* _Exercise directions_: Print the lines in the listing below that fall between the line with "Definition resolveScope (tenantID" and the line with "unfold Idempotency_before, GetOrInsert.", those two lines included, exactly as they stand and with nothing else.

* _Information shown_:
──────────────────────────────

(* ===== verification/AccountApi.v ===== *)
(** * Smaller endpoints and their services

    - [KeysApi] models [internal/handlers/subscriber_keys.go] over the table
      of subscriber keys;
    - [Inspect] models [internal/handlers/idempotency.go] over the store the
      middleware keeps;
    - [Swaps] models [internal/service/swap_service.go] and
      [internal/handlers/swap.go], in the float arithmetic of the code;
    - [Executor] models [internal/worker/executor.go];
    - [Actors] models who an audit entry names, and what is logged when
      authentication fails, of [internal/audit/middleware.go].

    Decoding of bodies and of identifiers is a parameter. *)
From Stdlib Require Import ZArith Lia Ascii String SpecFloat.
From stdpp Require Import base gmap strings list.
From S2P Require Import Prelude GoStrings GoFloat JobQueue Idempotency HashRing Outbox Encryption AuditLog.
#[local] Open Scope string_scope.
#[local] Open Scope Z_scope.

(** ** Subscriber keys *)
Module KeysApi.
Import Keys.
Record registerSubscriberKeyRequest := { SubscriberID : string; KeyID : string; JWK : string; ExpiresAt : option Time }.
(** Status of the answer, and the key or keys it carries. *)
Inductive answer := Error (status : Z) | Created (k : SubscriberKey) | Found (k : SubscriberKey) | Listed (l : list SubscriberKey) | NoContent.

Section handlers.
Context `{GoRuntime} (parse_uuid : string → option UUID).
(** [db] is whether the database answers, [repo] whether there is one. A body
    is [None] when it does not decode or a required field is empty. *)
Definition RegisterSubscriberKey (repo db : bool) (fresh : UUID) (now : Time) (body : option registerSubscriberKeyRequest) (t : gmap UUID SubscriberKey)
    : gmap UUID SubscriberKey * answer :=
  if negb repo then (t, Error 503)
  else match body with
  | None => (t, Error 400)
  | Some req =>
      let key := {| k_ID := 0; k_SubscriberID := SubscriberID req; k_KeyID := KeyID req; k_JWK := JWK req;
                    k_Status := Some SubscriberKeyActive; k_ExpiresAt := ExpiresAt req; k_CreatedAt := Time.zero; k_UpdatedAt := Time.zero |} in
      if negb db then (t, Error 500)
      else match Create fresh now key t with
      | None => (t, Error 500)
      | Some t' => (t', match t' !! fresh with Some k => Created k | None => Error 500 end)
      end
  end.
Definition ListSubscriberKeys (repo db : bool) (subscriberID : string) (t : gmap UUID SubscriberKey) : answer :=
  if negb repo then Error 503 else if negb db then Error 500 else Listed (ListBySubscriber subscriberID t).
Definition status_of (s : string) : option SubscriberKeyStatus :=
  if decide (s = "active") then Some SubscriberKeyActive
  else if decide (s = "revoked") then Some SubscriberKeyRevoked
  else if decide (s = "expired") then Some SubscriberKeyExpired
  else None.
Definition UpdateSubscriberKey (repo db : bool) (now : Time) (id : string) (body : option string) (t : gmap UUID SubscriberKey)
    : gmap UUID SubscriberKey * answer :=
  if negb repo then (t, Error 503)
  else match parse_uuid id with
  | None => (t, Error 400)
  | Some id =>
      match body ≫= status_of with
      | None => (t, Error 400)
      | Some status =>
          if negb db then (t, Error 404)
          else match UpdateStatus now id status t with None => (t, Error 404) | Some t' => (t', NoContent) end
      end
  end.
Definition GetSubscriberKey (repo db : bool) (id : string) (t : gmap UUID SubscriberKey) : answer :=
  if negb repo then Error 503
  else match parse_uuid id with
  | None => Error 400
  | Some id => if negb db then Error 404 else match GetByID id t with Some k => Found k | None => Error 404 end
  end.

(** Once a change to anything but active is confirmed, the key is not the one
    events are encrypted with, at any later time. *)
Theorem withdrawn_key_not_used repo db now id body t t' s k :
  UpdateSubscriberKey repo db now id (Some body) t = (t', NoContent) → body ≠ "active" → parse_uuid id = Some k →
  (∀ i x, t !! i = Some x → k_ID x = i) → ∀ later x, GetActiveKey later s t' = Some x → k_ID x ≠ k.
Proof.
  intros Hu Hb Hp Hid later x Hx. unfold UpdateSubscriberKey in Hu. destruct repo; [|done]. cbn [negb] in Hu. rewrite Hp in Hu. cbn [mbind option_bind] in Hu.
  destruct (status_of body) as [st|] eqn:Es; [|done]. destruct db; [|done]. cbn [negb] in Hu. unfold UpdateStatus in Hu.
  destruct (t !! k) as [old|] eqn:Eo; [|done]. injection Hu as <-.
  assert (st ≠ SubscriberKeyActive) as Hst by (unfold status_of in Es; repeat case_decide; congruence).
  pose proof (GetActiveKey_exact later s (<[k := {| k_ID := k_ID old; k_SubscriberID := k_SubscriberID old; k_KeyID := k_KeyID old; k_JWK := k_JWK old;
    k_Status := Some st; k_ExpiresAt := k_ExpiresAt old; k_CreatedAt := k_CreatedAt old; k_UpdatedAt := now |}]> t)) as Hn.
  rewrite Hx in Hn. destruct Hn as ((i & Hi) & _ & Ha & _). rewrite lookup_insert_Some in Hi. destruct Hi as [[_ <-]|[Hne Hi]]; [cbn in Ha; congruence|].
  rewrite (Hid i x Hi). done.
Qed.
(** A key that was just registered is the one used, if it has not expired and
    is newer than the others of the subscriber. *)
Theorem registered_key_used repo db fresh now req t t' k :
  RegisterSubscriberKey repo db fresh now (Some req) t = (t', Created k) →
  match ExpiresAt req with Some e => now < e | None => True end →
  (∀ i x, t !! i = Some x → k_SubscriberID x = SubscriberID req → k_CreatedAt x < now) →
  GetActiveKey now (SubscriberID req) t' = Some k.
Proof.
  intros Hr He Ho. unfold RegisterSubscriberKey in Hr. destruct repo; [|done]. destruct db; [|done]. cbn [negb] in Hr.
  destruct (Create fresh now _ t) as [t2|] eqn:Ec; [|done]. unfold Create in Ec. cbn in Ec.
  destruct (t !! fresh) eqn:Ef; [done|]. destruct (existsb _ _); [done|]. injection Ec as <-. rewrite lookup_insert_eq in Hr. injection Hr as <- <-.
  match goal with |- GetActiveKey _ _ (<[_ := ?n]> _) = _ => set (new := n) end.
  pose proof (GetActiveKey_exact now (SubscriberID req) (<[fresh := new]> t)) as Hn.
  assert (usable now new = true) as Hu.
  { unfold usable, new. cbn. rewrite bool_decide_true by done. cbn. destruct (ExpiresAt req); [lia|done]. }
  destruct (GetActiveKey now (SubscriberID req) (<[fresh := new]> t)) as [x|].
  - destruct Hn as ((i & Hi) & Hs & _ & _ & Hmax). rewrite lookup_insert_Some in Hi. destruct Hi as [[_ <-]|[Hne Hi]]; [done|].
    specialize (Ho i x Hi Hs). specialize (Hmax fresh new). rewrite lookup_insert_eq in Hmax. specialize (Hmax eq_refl eq_refl Hu). cbn in Hmax. lia.
  - exfalso. specialize (Hn fresh new). rewrite lookup_insert_eq in Hn. rewrite Hn in Hu by done. done.
Qed.
End handlers.
End KeysApi.

(** ** Inspection of idempotency keys *)
Module Inspect.
Record IdempotencyInspectResponse := { Key : string; i_UsedAt : Time; i_ExpiresAt : Time; i_StatusCode : Z; RequestFingerprint : string }.
Inductive answer := Error (status : Z) | Shown (r : IdempotencyInspectResponse).
(** The switch over the values of the context. *)
Definition resolveScope (tenantID callerID : option string) : string :=
  match tenantID, callerID with
  | Some t, Some c => t +:+ ":" +:+ c
  | Some t, None => t +:+ ":anonymous"
  | None, Some c => "anonymous:" +:+ c
  | None, None => "anonymous"
  end.
Definition InspectKey (lookup : string → string → result string (option IdempotencyRecord)) (key : string) (tenantID callerID : option string) : answer :=
  if decide (key = "") then Error 400
  else if (255 <? String.length key)%nat then Error 400
  else match lookup (resolveScope tenantID callerID) key with
  | Err _ => Error 500
  | Ok None => Error 404
  | Ok (Some rec) => Shown {| Key := key; i_UsedAt := UsedAt rec; i_ExpiresAt := RecExpiresAt rec; i_StatusCode := RecStatusCode rec; RequestFingerprint := RecPayloadHash rec |}
  end.
Definition in_memory (s : InMemoryIdempotencyStore) (scope key : string) : result string (option IdempotencyRecord) := Ok (Lookup scope key s).

Lemma same_scope r : resolveScope (tenantID r) (callerID r) = scope_of r.
Proof. by destruct r as [? ? [?|] [?|] ? ?]. Qed.
(** A request the middleware lets through on a key is what its sender then
    sees under the key: in flight, with the hash of its body. *)
Theorem admitted_key_shown now r s s' :
  Idempotency_before now r s = (s', Proceed) →
  InspectKey (in_memory s') (IdempotencyKey r) (tenantID r) (callerID r) =
    Shown {| Key := IdempotencyKey r; i_UsedAt := now; i_ExpiresAt := now + DefaultIdempotencyTTL; i_StatusCode := 0; RequestFingerprint := BodyHash r |}.
Proof.
  unfold Idempotency_before, GetOrInsert. intros Hb. destruct (is_safe_method _); [done|]. case_decide as Ek; [done|].
  destruct (Z.ltb_spec 255 (Z.of_nat (String.length (IdempotencyKey r)))); [done|]. unfold InspectKey. rewrite decide_False by done.
  replace (255 <? String.length (IdempotencyKey r))%nat with false by (symmetry; apply Nat.ltb_ge; lia).
  unfold in_memory, Lookup. rewrite same_scope.
  assert (s' !! mapKey (scope_of r) (IdempotencyKey r) = Some {| request := fingerprint_of r; statusCode := 0; responseBody := ""; createdAt := now;
    expiresAt := Time.Add now DefaultIdempotencyTTL |}) as ->; [|done].
  destruct (s !! _) as [e|]; [|simplify_eq; apply lookup_insert_eq].
  destruct (Time.After now (expiresAt e)); [simplify_eq; apply lookup_insert_eq|]. repeat case_match; simplify_eq.
Qed.
(** The scope is a text with a colon: a caller of one tenant can have the
    scope of a caller of another, and sees the keys of that one. *)
Theorem scopes_collide :
  resolveScope (Some "acme") (Some "eu:bob") = resolveScope (Some "acme:eu") (Some "bob") ∧
  resolveScope (Some "acme") None = resolveScope (Some "acme") (Some "anonymous").
Proof. done. Qed.
End Inspect.

(** ** Swaps *)
Module Swaps.
Record SwapResult := { TokenIn : string; TokenOut : string; AmountIn : float64; AmountOut : float64; PriceImpact : float64; Fee : float64 }.
Inductive swap_error := NotPositive | ErrInsufficientLiquidity.
Record mockSwapRouter := { reserveA : float64; reserveB : float64; feeRate : float64 }.
Definition NewSwapRouter : mockSwapRouter := {| reserveA := f_of_int 1000000; reserveB := f_of_int 1000000; feeRate := f_lit 3 1000 |}.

──────────────────────────────

* _Your response_:
Definition resolveScope (tenantID callerID : option string) : string :=
  match tenantID, callerID with
  | Some t, Some c => t +:+ ":" +:+ c
  | Some t, None => t +:+ ":anonymous"
  | None, Some c => "anonymous:" +:+ c
  | None, None => "anonymous"
  end.
Definition InspectKey (lookup : string → string → result string (option IdempotencyRecord)) (key : string) (tenantID callerID : option string) : answer :=
  if decide (key = "") then Error 400
  else if (255 <? String.length key)%nat then Error 400
  else match lookup (resolveScope tenantID callerID) key with
  | Err _ => Error 500
  | Ok None => Error 404
  | Ok (Some rec) => Shown {| Key := key; i_UsedAt := UsedAt rec; i_ExpiresAt := RecExpiresAt rec; i_StatusCode := RecStatusCode rec; RequestFingerprint := RecPayloadHash rec |}
  end.
Definition in_memory (s : InMemoryIdempotencyStore) (scope key : string) : result string (option IdempotencyRecord) := Ok (Lookup scope key s).

Lemma same_scope r : resolveScope (tenantID r) (callerID r) = scope_of r.
Proof. by destruct r as [? ? [?|] [?|] ? ?]. Qed.
(** A request the middleware lets through on a key is what its sender then
    sees under the key: in flight, with the hash of its body. *)
Theorem admitted_key_shown now r s s' :
  Idempotency_before now r s = (s', Proceed) →
  InspectKey (in_memory s') (IdempotencyKey r) (tenantID r) (callerID r) =
    Shown {| Key := IdempotencyKey r; i_UsedAt := now; i_ExpiresAt := now + DefaultIdempotencyTTL; i_StatusCode := 0; RequestFingerprint := BodyHash r |}.
Proof.
  unfold Idempotency_before, GetOrInsert. intros Hb. destruct (is_safe_method _); [done|]. case_decide as Ek; [done|].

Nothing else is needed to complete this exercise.